La Ruta de Oriente to program Jordiego Savalla jeszcze z 2007 r. – wtedy został nagrany album. Drugi w takiej formie wydany (książkowo), po tym poświęconym Kolumbowi; kolejnymi były Jerusalem i ostatnio książeczka poświęcona katarom. Katarowie mają zdaje się być na Misteriach Paschaliach w przyszłym roku, teraz powrócono do starego projektu, modyfikując go zresztą, wręcz do końca, tak, że nawet to, co było w programie, nie zawsze się zgadzało z tym, co wykonano. Ale, jak zauważył w zapowiedzi Robert Piaskowski, to jest podróż, a w czasie podróży zdarzają się rzeczy nieprzewidziane i to jest normalne.
Tak więc podróż w albumie (tutaj trochę muzyki) wiodła przez cały kontekst kulturowy postaci św. Franciszka Ksawerego (publikacja Utopii, tezy Lutra), poprzez paryskie studia świętego, włoski kawałek życiorysu, wreszcie drogę z Lizbony poprzez Afrykę, Indie, Moluki i Goa do Japonii, a po Japonii jeszcze odrobinę Chin. W Krakowie zespół ograniczył się do rodzinnej Hiszpanii przeplecionej z Japonią (dodając jeszcze na koniec Proroctwo Sybilli, którego na płycie nie ma), no i w sumie najpiękniejsze w tym programie było granie japońskich muzyków na fletach (w tym shakuhachi) i biwie (to ostatnie ze śpiewem). Po raz kolejny można było się zastanawiać, czy Savall rzeczywiście, jak chcą niektórzy, idzie w stronę swoistej cepelii, ale jedno jest pewne: te programy mają wielu zwolenników, zwłaszcza takich, którzy od zaczarowania nimi rozpoczynają swoją przygodę z muzyką dawną – i w tym sensie robota Savalla jest ze wszech miar pozytywna. Wystarczyło spojrzeć na zachwyconą publiczność, która już na pół godziny przed koncertem wypełniła duży przecież kościół św. Katarzyny. A na bis było jeszcze chińskie Ave Maria (które jest na płycie).
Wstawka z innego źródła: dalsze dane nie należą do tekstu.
(** C6, as stated, fails: the output of ["ab%cde"] for the character 0
    has five characters, far fewer than the array holds, and the message
    thrown is ["ab"], not the output. *)
Lemma formatted_text_counterexample :
  ~ (forall (output_of : formatter) (format : string) (args : list va_arg)
            (out : list ascii),
       output_of format args = Some out ->
       exists e,
         throwSerializableEEException output_of format args
         = Some (Thrown e) /\
         message e = string_of_list_ascii (firstn 8191 out)).
Proof.
  intros H.
  destruct (H printf_output "ab%cde" [va_int 0]
              ["a"; "b"; NUL; "d"; "e"]%char eq_refl) as [e [He Hm]].
  vm_compute in He. injection He as <-.
  vm_compute in Hm. discriminate.
Qed.

(** With an array shorter than the size handed to [snprintf] the same
    call would store out of range. *)
Example snprintf_small_array :
  snprintf printf_output (repeat None 4) 8 "%s" [va_str "overflow"] = None.
Proof. reflexivity. Qed.




(** ** Streamed raise *)

Lemma fold_stream_put (vs : list Streamable) (buffer : string) :
  fold_left stream_put vs buffer
  = (buffer ++ String.concat EmptyString (map stream_text vs))%string.
Proof.
  revert buffer; induction vs as [|v vs IH]; intros buffer; simpl.
  - now rewrite append_empty_r.
  - rewrite IH. unfold stream_put. rewrite append_assoc. f_equal.
    destruct vs as [|v' vs]; simpl; [now rewrite append_empty_r | reflexivity].
Qed.
(** On [tie_api] the page adds 30, 40, 30, 52, 50, 32.5 and the double
    below 63 to 297.5 and rounds the mean 42.5 to 43; the exact mean of the
    same seven sub-scores lies below 42.5 and rounds to 42. *)
Example total_at_the_tie :
  double_sum_of_details
    (details (score_of sample_name sample_address tie_api)) == 595 # 2 /\
  total (score_of sample_name sample_address tie_api) = 43%Z /\
  Math_round
    (sum_of_details (details (score_of sample_name sample_address tie_api))
     / 7) = 42%Z.
Proof. repeat split; vm_compute; reflexivity. Qed.

(** The same computation in the binary64 of the standard library gives
    the same review scores and the same mean. *)
Example tie_in_binary64 :
  localSEO (details (score_of sample_name sample_address tie_api))
  == Binary64.value Binary64.tie_localSEO /\
  onlineReviews (details (score_of sample_name sample_address tie_api))
  == Binary64.value Binary64.tie_onlineReviews /\
  Double.div
    (double_sum_of_details
       (details (score_of sample_name sample_address tie_api))) 7
  == Binary64.value Binary64.tie_mean /\
  Binary64.value Binary64.tie_mean == 85 # 2.
Proof. repeat split; vm_compute; reflexivity. Qed.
O wiele większą satysfakcję sprawił mi wczorajszy koncert zespołu La Venexiana (po raz pierwszy na Misteriach Paschaliach; już wiadomo, że wrócą za rok) w kościele Franciszkanów. Buxtehudego znamy przede wszystkim jako jednego z najwybitniejszych organistów swojej epoki, do którego pielgrzymował młody Bach. I to głównie jego organowa muzyka jest znana i ceniona. Dla tych, którzy znają tylko ją, cykl kantat Membra Iesu nostri był zaskoczeniem. Buxtehude przywodzi tu na myśl odległe echo starszego o pół wieku Heinricha Schütza: tekst, kontemplacja poprzez adorację kolejnych wydanych na mękę części ciała Jezusa, ubrany jest w muzykę deklamacyjną i retoryczną, bez zbędnych ozdób i pretensji. To barok bez wątpienia, ale iście protestancki, bardzo niemiecki mimo pewnych odległych włoskich wpływów, nieobcych każdemu twórcy tej epoki, nawet takiemu, który o Włochy nie zawadził.
Włoscy muzycy podeszli do dzieła z ujmującą pokorą i prostotą. Zarówno zespół instrumentalny, jak i wokaliści zadziwiali precyzją; zwłaszcza soliści (soprany Roberta Mameli i Francesca Lombardi, tenor Raffaele Giordani, bas Salvo Vitale). Może szef zespołu Claudio Cavina, dyrygujący, ale również śpiewający altem, był odrobinę zbyt wyciszony, choć rozumiem, że chodziło o skromność. Ogólnie jednak było bardzo pięknie, a nastrój podkreślany był jeszcze świetną reżyserią świateł, wydobywającą coraz to nowe detale tego wspaniałego wnętrza lub odwrotnie – pogrążającą je w półmroku.
Komentarze
W zimnych krakowskich kościołach
ucho natężam ciekawie
dłonie swe chowam w rękawie
tu jest zimno! – nikt nie woła…
To ja ciepło życzę:
http://picasaweb.google.pl/maria.tajchman/OwczarkowaBuda#slideshow/5455657204503907586
Wszystkich serdecznie pozdrawiam. 🙂
Śliczne 😀 Wzajemnie słonecznych Świąt!
Dziś w dzień co prawda piekielnie zimno (a propos dłoni w rękawie, to aż dziś kupiłam rękawiczki), ale na koncercie już cieplej, bo w filharmonii. Potem jeszcze się z Beatą i 60jerzym dogrzaliśmy w Camelocie. Pięknie grali Minkowiacy z Mapapą w składzie 😉 Teraz nie będę opowiadać, już raczej przy okazji kolejnego wpisu po jutrzejszej Wieliczce.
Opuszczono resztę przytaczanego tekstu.